Ни майстер Франц, ни его начальство не отрицали эффективность магии самой по себе, но они концентрировались больше на том, была ли она использована для вредоносных деяний, называемых maleficia. Шмидт бесстрастно записал, что Георг Карл Ламбрехт, последний «бедный грешник», которого он казнил, «также занимался магическими заклинаниями», но так как maleficia не было установлено, колдовство не вошло в перечень оснований его официального приговора. Шмидт счёл достойным упоминания и то, что Кунрад Цвикелшпергер, «совершивший разврат» с замужней Барбарой Вагнерин, «дал два флорина старой колдунье, чтобы она сделала так, чтобы [муж Вагнерин] был заколот, забит или утонул, но приговор Цвикелшпергеру был основан на более допустимом доказательстве того, что он также убедил свою любовницу отравить её мужа несколько раз (а также то, что он спал с её матерью и тремя сёстрами). Часто Франц упоминает «колдовские» проклятия, чтобы описать характер и мотив последующего насильственного действия: молодой могильщик, который публично «наложил проклятие» на своего бывшего товарища-предателя, «чтобы он немедленно умер», или деревенский забияка угрожал своим соседям, что «он сожжёт их дома дотла [а потом] отрежет их руки и спрячет их в своей груди». Предвосхищая мнения исторических антропологов будущих столетий, Франц признаёт, что подобные проклятия и угрозы часто были пустым блефом или бессильными. Написав о том, как арестованная воришка Анна Пергеменнин угрожала, «что она улетит верхом на вилах вместе со старой ведьмой, делавшей мётлы», Шмидт добавил язвительно «но ничего не произошло». Его очевидное признание возможности того, что нечто могло произойти, отличает его скептицизм от нашего, но его упорная невосприимчивость к истерии по поводу ведьм близка к нашей.

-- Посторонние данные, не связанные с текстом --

(* ===== verification/Versioning.v ===== *)
(** * Versions of case types (internal/versioning: service.go, helpers.go, and the stored
    differences of diff.go)

    A version is drafted, activated, and deprecated when its successor is activated; cases
    stay with the version they were created with until they are migrated.  [config] holds a
    configuration: encoding it to JSON and back is left out.  Validation is
    ConfigValidation's, the difference VersionDiff's. *)

From Stdlib Require Import Ascii String ZArith Lia.
From stdpp Require Import base gmap list strings relations.
From S2P Require Import Prelude ApprovalExpr CaseConfig VersionDiff SqlTx Schema Operations Outbox ConfigValidation.

Open Scope Z_scope.
Open Scope go_scope.

Section Operations.
Context `{env : Env}.
(** The order of the loops over maps, and [json.Marshal] of a task definition. *)
Context (range1 range2 : gmap string string → list (string * string)).
Context (range : ∀ V : Type, gmap string V → list (string * V)).
Context (marshal : TaskDefinitionV2 → result string).

(** ** helpers.go *)

(** [WithActor] *)
Definition WithActor (ctx : go_context) (actor : string) : go_context :=
  let actor := TrimSpace actor in
  if actor =?s "" then ctx
  else {| ctx_tenant_key := ctx_tenant_key ctx; ctx_actor_key := Some actor;
          ctx_values := ctx_values ctx |}.
(** C11. Whatever is asked for, in any order and with any failures: the versions of a code
    stay numbered from 1 on without a gap, a tenant has at most one active version of it,
    every version that is no draft has a configuration that was validated, and every case
    stays pinned to a version that is there and no draft. *)
Theorem versions_stay_governed db qs : governed db → governed (governance db qs).
Proof. intros Hg. by apply (governance_ind (λ _, True)). Qed.

(** C13. Over any history a version keeps its identity; its configuration changes only while
    it is a draft, its status only from DRAFT to ACTIVE to DEPRECATED, and each such change,
    as each new version, has its entry in the audit trail, which only grows.  Entries about
    failed validations are never added: they are rolled back with the activation. *)
Theorem history_is_recorded db qs :
  governed db →
  recorded (case_types db) (case_type_audit db)
    (case_types (governance db qs)) (case_type_audit (governance db qs)).
Proof.
  intros Hg. apply (governance_ind (λ db', recorded (case_types db) (case_type_audit db)
    (case_types db') (case_type_audit db'))); [done|apply recorded_refl|].
  intros d m d' [Hl _] Hr Hst _. eapply recorded_trans; [done|]. by apply step_lawful in Hst as [_ ?].
Qed.

(** *** The configuration of a case *)

Lemma evolved_get es rows l new id r :
  Forall2 (evolves es) rows l → sql_get (of_version id) rows = Ok r →
  ∃ r', sql_get (of_version id) (l ++ new) = Ok r' ∧ evolves es r r'.
Proof.
  unfold sql_get. induction 1 as [|a b rows l Hab F IH]; [done|]. cbn.
  destruct (identity_fields _ _ (ev_identity _ _ _ Hab)) as (E & _).
  change (of_version id b) with (ct_id b =?s id). change (of_version id a) with (ct_id a =?s id).
  rewrite E. destruct (ct_id a =?s id); [|exact IH]. intros [= <-]. by exists b.
Qed.

Lemma resolve_reliable busy caseID db :
  ResolveCaseTypeConfig (reliable busy) caseID db =
    (_ ← required (TrimSpace caseID) "caseID is required";
     p ← pinned_case (TrimSpace caseID) db; Ok (ct_config p.2), db).
Proof.
  unfold ResolveCaseTypeConfig. destruct (required _ _) as [[]|e]; [|done].
  unfold on_pool. cbn. by destruct (pinned_case _ db) as [p|[]].
Qed.

Definition config_of (caseID : string) (db : database) : result CaseTypeConfig :=
  p ← pinned_case caseID db; Ok (ct_config p.2).

Lemma step_config db m db' caseID config :
  governed db → version_step db m db' → m ≠ Some caseID →
  config_of caseID db = Ok config → config_of caseID db' = Ok config.
Proof.
  intros [Hl Hs] Hst Hm. unfold config_of.
  destruct (pinned_case caseID db) as [[c r]|] eqn:Hp; cbn; [|done]. intros [= <-].
  apply pinned_case_Ok in Hp as (Hc & Hid & Hr).
  assert (Hc' : sql_get (by_id c_id caseID) (cases db') = Ok c).
  { destruct (step_frame _ _ _ Hst) as [_ [[-> _]|(c0 & to & -> & _ & _ & _ & ->)]]; [done|].
    change (by_id c_id caseID) with (λ r, c_id r =?s caseID) in Hc |- *.
    rewrite (sql_get_update c_id) by done. rewrite Hc. cbn.
    unfold by_id. rewrite Hid. destruct (String.eqb_spec caseID (c_id c0)); [congruence|done]. }
  destruct (step_lawful _ _ _ _ _ Hl Hst) as [_ (l & new & es & E & _ & F & _)].
  destruct (evolved_get es _ l new _ _ F Hr) as (r' & Hr' & Hev).
  unfold pinned_case. rewrite Hc'. cbn. rewrite E, Hr'. cbn. f_equal.
  destruct (ev_config _ _ _ Hev) as [|[Hd _]]; [done|]. exfalso.
  apply sql_get_Ok in Hc as [Hc _]. destruct (Hs c Hc) as (v & Hv & Hvid & Hvd).
  apply get_version in Hr as [Hr Hrid]. rewrite <- Hvid in Hrid.
  by rewrite (lawful_same range1 range2 (case_types db) r v) in Hd.
Qed.

(** C12. The configuration a case works with does not change, whatever is drafted,
    activated, deprecated or migrated, until this case is migrated itself. *)
Theorem configuration_is_pinned db qs busy caseID config :
  governed db → ResolveCaseTypeConfig (reliable busy) caseID db = (Ok config, db) →
  (∀ q, q ∈ qs → moved_by (gq_op q) ≠ Some (TrimSpace caseID)) →
  ResolveCaseTypeConfig (reliable busy) caseID (governance db qs) = (Ok config, governance db qs).
Proof.
  intros Hg Hr Hq. rewrite resolve_reliable in *. injection Hr as Hr.
  destruct (required _ _) as [u|e]; [|done].
  destruct (governance_ind (λ db, config_of (TrimSpace caseID) db = Ok config) db qs) as [_ Hc].
  - done.
  - exact Hr.
  - intros d m d' Hd Hp Hst Hm. apply (step_config d m); [done..| |done].
    destruct Hm as [->|(q & Hin & ->)]; [done|by apply Hq].
  - unfold config_of in Hc. cbn [mbind result_bind] in *. by rewrite Hc.
Qed.
End Governed.
(** The row of a channel; a channel without one is as good as closed. *)
Definition breaker_of (cb : CircuitBreaker) (channel : string) (db : database) : breaker_row :=
  match sql_get (by_id cb_channel channel) (breakers db) with
  | Ok b => b
  | Err _ => new_breaker cb channel
  end.

Definition phase_of (cb : CircuitBreaker) (channel : string) (db : database) : phase :=
  row_phase (breaker_of cb channel db).

Definition limits_of (cb : CircuitBreaker) (channel : string) (db : database) : limits :=
  let b := breaker_of cb channel db in
  {| lim_threshold := cb_threshold_failures b; lim_attempts := halfOpenAttempts cb;
     lim_cooldown := cb_cooldown_seconds b * Second |}.

Definition breakers_ok (db : database) : Prop :=
  Forall (λ b, breaker_check b = true) (breakers db).

(** ** Committed operations *)

Section Committed.
Context `{Env} (cb : CircuitBreaker).
Implicit Types (db : database) (ch : string) (b : breaker_row).

(** From [db] to [db'], the row of [ch] has become [b], and nothing else has
    changed. *)
Record touched (ch : string) (b : breaker_row) (db db' : database) : Prop := {
  touched_row : sql_get (by_id cb_channel ch) (breakers db') = Ok b;
  touched_ok : breakers_ok db';
  touched_others ch' : ch' ≠ ch →
    sql_get (by_id cb_channel ch') (breakers db') = sql_get (by_id cb_channel ch') (breakers db);
  touched_frame : db' = db <| breakers := breakers db' |>;
}.

Lemma touched_breaker_of ch b db db' : touched ch b db db' → breaker_of cb ch db' = b.
Proof. intros Ht. unfold breaker_of. by rewrite (touched_row _ _ _ _ Ht). Qed.

Lemma touched_channel ch b db db' : touched ch b db db' → cb_channel b = ch.
Proof. intros [[_ Hr]%sql_get_Ok _ _ _]. by apply String.eqb_eq. Qed.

…Подавляющее большинство так называемых мастеров колдовства, которых майстер Франц Шмидт встретил в ходе своей работы, могут быть классифицированы как обычные мошенники. Так, он кнутом выгнал из города Кунца Хоффманна, который «выдавал себя за читателя планет и ладоней», а также четырёх предсказателей-цыган, и «предсказывающую будущее и находящую сокровища» Анну Домиририн, которая «в один день [получила] более 60 флоринов и пять золотых колец от фрау Михаэлы Шмидин».»
В книге ещё много интересных моментов, так что как-нибудь напишу о ней подробнее.